Slow progress with Esidimeni inquest

The Democratic Alliance notes that Minister of Justice and Correctional Services, Ronald Lamola has acceded to the NPA’s request for a joint hearing into the Life Esidimeni deaths and requested the Judge President on 28 January 2020 to designate a judge to preside over the inquest in the high court of Pretoria.

This is nearly five months after the National Director of Public Prosecutions, Advocate Shamila Batohi submitted a request to Minister Lamola to approach the JP’s office to appoint a presiding officer to preside over the inquest.

I am concerned by the slow progress in getting justice for the 144 former Esidimeni patients who died in unsuitable NGOs, and for others who suffered as well.

It is now three years since Health Ombudsman Malegapuru Makgoba released his devastating report on the deaths, but not a single person has been criminally prosecuted.

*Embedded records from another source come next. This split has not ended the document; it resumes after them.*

(* ===== verification/DashboardStart.v ===== *)
(** * Starting the dashboard

    [src/src/network/tailscale.ts] and the start of [src/src/web/dashboard.ts]: the
    port and the host the server listens on, the address in the private network, and
    the build of the web interface.  Commands and the operating system's [listen] are
    arguments. *)

From stdpp Require Import base list sets strings pretty.
From Stdlib Require Import Ascii Lia ZArith.
From S2P Require Import Prelude JsString JsMap JsValue JsRegexExec NodePath Config DashboardInput Dashboard.
#[local] Open Scope nat_scope.

(** ** The private network *)

Record TailscaleStatus := mkTailscale { ts_ip : option string; ts_error : option string }.

Definition is_ipv4 (line : string) : bool := test (re_ "^\d{1,3}(?:\.\d{1,3}){3}$") line.
Definition parseFirstIpv4 (v : string) : option string :=
  let lines := List.filter truthy (map trim (split_lines v)) in
  List.find (fun line => is_ipv4 line && negb (startsWith "127." line)) lines.

Section Start.
Variables (env : list (string * string)) (pcwd : string).
(** [spawnSync("tailscale", ["ip", "-4"])] *)
Variable tailscale : spawned.

Definition resolveTailscaleStatus : TailscaleStatus :=
  let first := trim (env_var env "T560_TAILSCALE_IP") in
  let envIp := if truthy first then first else trim (env_var env "TAILSCALE_IP") in
  if truthy envIp then mkTailscale (Some envIp) None
  else
    match sp_error tailscale with
    | Some _ => mkTailscale None (Some "Tailscale CLI not available.")
    | None =>
        match parseFirstIpv4 (default "" (sp_stdout tailscale)) with
        | Some ip => mkTailscale (Some ip) None
        | None =>
            let stderr := trim (default "" (sp_stderr tailscale)) in
            mkTailscale None (Some (if truthy stderr then stderr else "Tailscale is not connected."))
        end
    end.

(** ** Listening *)

(** [server.listen(port, host)]: the port, or the code and the message of the error. *)
Variable listen : num -> string -> num + (string * string).

Definition startListening (preferredPort : num) (host : string) : result num :=
  match listen preferredPort host with
  | inl port => Ok port
  | inr (code, msg) =>
      if negb (code =? "EADDRINUSE")%string then Throw msg
      else match listen (NInt 0) host with inl port => Ok port | inr (_, msg) => Throw msg end
  end.

(** ** The web interface *)

Variable dirname : string.
(** [spawnSync(cmd, args, { cwd })]: what it does to the files, and whether the status is 0 *)
Variable run : string -> list string -> string -> disk -> disk * bool.

Definition ensureControlUiBuilt (d : disk) : disk * (option string * bool) :=
  match resolveUiRoot dirname pcwd d with
  | Some root => (d, (Some root, false))
  | None =>
      if bool_decide (mget "T560_AUTO_BUILD_UI" env = Some "0") then (d, (None, false))
      else
        let uiDir := join2 (resolveProjectRootFromDashboardFile dirname pcwd d) "ui" in
        if negb (fileExists pcwd (join2 uiDir "package.json") d) then (d, (None, false))
        else
          let '(d, installed) :=
            if fileExists pcwd (join2 uiDir "node_modules") d then (d, true) else run "npm" ["install"] uiDir d in
          if negb installed then (d, (None, true))
          else
            let '(d, built) := run "npm" ["run"; "build"] uiDir d in
            if negb built then (d, (None, true)) else (d, (resolveUiRoot dirname pcwd d, true))
  end.

Record DashboardServer := mkServer {
  ds_port : num; ds_url : string; ds_localUrl : string; ds_tailscaleUrl : option string; ds_bindHost : string; ds_uiRoot : option string }.

Definition startDashboardServer (d : disk) : disk * result DashboardServer :=
  let preferredPort := parsePort (mget "T560_WEB_PORT" env) in
  let bindHost := parseBindHost (mget "T560_WEB_HOST" env) in
  let '(d, (uiRoot, _)) := ensureControlUiBuilt d in
  (d,
   let? port := startListening preferredPort bindHost in
   let localUrl := "http://127.0.0.1:" +:+ num_to_string port in
   let loopbackOnly := bool_decide (bindHost ∈ ["127.0.0.1"; "localhost"; "::1"]) in
   let tailscaleUrl :=
     match ts_ip resolveTailscaleStatus with
     | Some ip => if negb loopbackOnly && truthy ip then Some ("http://" +:+ ip +:+ ":" +:+ num_to_string port) else None
     | None => None
     end in
   Ok (mkServer port localUrl localUrl tailscaleUrl bindHost uiRoot)).
End Start.

(** ** Properties *)

Lemma parsePort_range raw : isInteger (parsePort raw) = true /\ num_lt (parsePort raw) (NInt 1) = false /\ num_lt (NInt 65535) (parsePort raw) = false.
Proof.
  unfold parsePort. destruct raw as [s|]; [|by vm_compute]. destruct (negb (truthy s)); [by vm_compute|].
  destruct (_ || _ || _) eqn:E; [by vm_compute|]. bool_prop. by split_and!.
Qed.
Lemma parseFirstIpv4_ok v ip : parseFirstIpv4 v = Some ip ->
  is_ipv4 ip = true /\ startsWith "127." ip = false /\ ip <> "" /\ exists line, In line (split_lines v) /\ ip = trim line.
Proof.
  unfold parseFirstIpv4. intros [I E]%List.find_some. bool_prop. apply filter_In in I as [I T].
  apply in_map_iff in I as (line & <- & I). split_and!; [done|done|by apply truthy_true|eauto].
Qed.

(** the server listens on the port of the environment if that is a number from 1
    to 65535, and otherwise on 5600; on another port only when this one is taken.
    It offers an address in the private network only when it does not listen on the
    loopback interface alone, and one that the command printed is an IPv4 address
    that is not a loopback one. *)
Theorem server_addresses env pcwd tailscale listen dirname run d d' server :
  startDashboardServer env pcwd tailscale listen dirname run d = (d', Ok server) ->
  let preferred := parsePort (mget "T560_WEB_PORT" env) in
  isInteger preferred = true /\ num_lt preferred (NInt 1) = false /\ num_lt (NInt 65535) preferred = false /\
  (listen preferred (ds_bindHost server) = inl (ds_port server) \/
   exists msg, listen preferred (ds_bindHost server) = inr ("EADDRINUSE", msg) /\ listen (NInt 0) (ds_bindHost server) = inl (ds_port server)) /\
  forall url, ds_tailscaleUrl server = Some url ->
    ~ ds_bindHost server ∈ ["127.0.0.1"; "localhost"; "::1"] /\
    exists ip, url = "http://" +:+ ip +:+ ":" +:+ num_to_string (ds_port server) /\
      (trim (env_var env "T560_TAILSCALE_IP") = "" -> trim (env_var env "TAILSCALE_IP") = "" ->
       is_ipv4 ip = true /\ startsWith "127." ip = false).
Proof.
  unfold startDashboardServer. cbv zeta. destruct (ensureControlUiBuilt _ _ _ _ _) as [d1 [uiRoot b]].
  intros [= _ E]. apply rbind_ok_inv in E as (port & L & [= <-]). cbn [ds_port ds_bindHost ds_tailscaleUrl].
  destruct (parsePort_range (mget "T560_WEB_PORT" env)) as (P1 & P2 & P3). split_and!; [done|done|done| |].
  - unfold startListening in L. destruct (listen _ _) as [p|[c m]]; [injection L as <-; by left|right].
    destruct (negb (c =? "EADDRINUSE")%string) eqn:C; [done|]. bool_prop. subst c. exists m. split; [done|].
    destruct (listen (NInt 0) _) as [p|[c m']]; [by injection L as <-|done].
  - intros url. destruct (ts_ip _) as [ip|] eqn:T; [|done]. destruct (negb _ && truthy ip) eqn:B; [|done]. intros [= <-].
    bool_prop. split; [done|]. exists ip. split; [done|]. intros E1 E2. revert T. unfold resolveTailscaleStatus. cbv zeta.
    rewrite E1, E2. change (truthy "") with false. cbn iota. destruct (sp_error tailscale); [done|].
    destruct (parseFirstIpv4 _) as [x|] eqn:F; [|done]. intros [= ->]. by destruct (parseFirstIpv4_ok _ _ F) as (? & ? & _).
Qed.

Definition taken (p : num) (_ : string) : num + (string * string) :=
  if num_eq p (NInt 5600) then inr ("EADDRINUSE", "in use") else inl (NInt 40123).
Definition tailscale_says (out : string) : spawned := mkSpawned None (Some 0%Z) (Some out) None.
Lemma server_addresses_witness :
  exists server, startDashboardServer [] "/" (tailscale_says "100.64.0.7") taken "/app/dist/web" (fun _ _ _ d => (d, false)) [] = ([], Ok server) /\
    ds_port server = NInt 40123 /\ exists ip, Some ("http://" +:+ ip +:+ ":40123") = ds_tailscaleUrl server /\ is_ipv4 ip = true.
Proof.
  eexists. split; [vm_compute; reflexivity|]. split; [reflexivity|].
  destruct (server_addresses [] "/" (tailscale_says "100.64.0.7") taken "/app/dist/web" (fun _ _ _ d => (d, false)) [] [] _ ltac:(vm_compute; reflexivity))
    as (_ & _ & _ & _ & K).
  destruct (K _ eq_refl) as (_ & ip & E & I). exists ip. split; [by rewrite E|]. by apply I.
Defined.
(** Without a setting the server listens on every interface. *)
Example listens_everywhere : parseBindHost None = "0.0.0.0".
Proof. reflexivity. Qed.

Court action has seen three NGOs ordered to pay back about R1.3 million for Esidimeni patients they wrongly claimed for, and similar action is pending against eight other NGOs. But these are all civil actions, and justice for lives lost is more important than recovery of money which will probably be minimal as I suspect these NGOs will go bankrupt and be unable to pay.

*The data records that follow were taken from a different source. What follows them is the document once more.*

(** ** Acting *)

Variable self : value -> tool value.
Definition act_kinds : list string :=
  ["click"; "type"; "fill"; "submit"; "navigate"; "wait"; "wait_for_request"; "hover"; "press"; "select"; "drag"; "evaluate"; "upload";
   "dialog"; "console"; "downloads"; "pdf"; "scroll"; "resize"; "login"; "mfa"; "challenge"; "close"].
(** [{ kind, ...result }] unless the result has a kind. *)
Definition with_kind (extra : list (string * value)) (result : value) : value :=
  if is_object result && negb (has_prop "kind" result) then VObj (fold_left (fun ps f => mset f.1 f.2 ps) (object_entries result) extra) else result.
Definition first_given (ks : list value) : value := fold_right nullish VUndef ks.
Definition fill_params (row : value) : value :=
  let field k := get_prop k row in
  spread params
    [("action", VStr "fill"); ("fields", VUndef); ("ref", first_given [field "ref"; field "fieldRef"; given "ref"]);
     ("selector", first_given [field "selector"; given "selector"]); ("formIndex", first_given [field "formIndex"; given "formIndex"]);
     ("fieldName", first_given [field "fieldName"; field "name"; given "fieldName"]);
     ("value", first_given [field "value"; field "text"; VStr ""])].
Fixpoint fill_rows (rows : list value) (last : value) : tool value :=
  match rows with
  | [] => ret last
  | row :: rest => let! r := self (fill_params row) in fill_rows rest r
  end.
Definition dash_to_underscore (s : string) : string := of_chars (map (fun c => if is_char "-" c then "_"%char else c) (chars s)).
Definition action_act : tool value :=
  let kind := dash_to_underscore (toLowerCase (trim (to_string (nullish (given "kind") (VStr "click"))))) in
  let rows := List.filter is_object (array_items (given "fields")) in
  if (kind =? "fill")%string && negb (length rows =? 0) then
    let! result := fill_rows rows VNull in
    ret (with_kind [("kind", VStr kind); ("batch", VBool true); ("filled", count_v (length rows))] result)
  else if bool_decide (kind ∈ act_kinds) then
    let! result := self (spread params [("action", VStr kind)]) in
    ret (with_kind [("kind", VStr kind)] result)
  else throw ("unsupported act kind: " +:+ kind).

Definition run_action (action : string) : tool value :=
  if bool_decide (action ∈ live_only) then action_live action
  else match action with
  | "status" | "diagnostics" => action_status
  | "launch" => action_launch
  | "start" => action_start
  | "stop" => action_stop
  | "profiles" => action_profiles
  | "tabs" => action_tabs
  | "reset" => action_reset
  | "open" => action_open
  | "focus" => action_focus
  | "close" => action_close
  | "search" => action_search
  | "navigate" => action_navigate
  | "reload" => action_reload
  | "snapshot" => action_snapshot
  | "forms" => action_forms
  | "products" => action_products
  | "login" | "mfa" => action_live_login
  | "challenge" => action_challenge
  | "type" | "fill" => action_fill action
  | "submit" => action_submit
  | "screenshot" => action_screenshot
  | "wait" => action_wait
  | "console" => action_log "messages"
  | "downloads" => action_log "downloads"
  | "click" => action_click
  | "act" => action_act
  | "back" => action_move true
  | "forward" => action_move false
  | _ => throw ("unsupported browser action: " +:+ action)
  end.
End Actions.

It is disappointing that the Provincial Government refuses to use the Apportionment of Damages Act to ensure that former Gauteng Health MEC Qedani Mahlangu and her top officials pay from their own pockets towards the more than R300 million paid out to Esidimeni victims.

All the perpetrators need to appear in court as soon as possible to face a range of charges including murder, culpable homicide, fraud and contraventions of the Mental Health Act.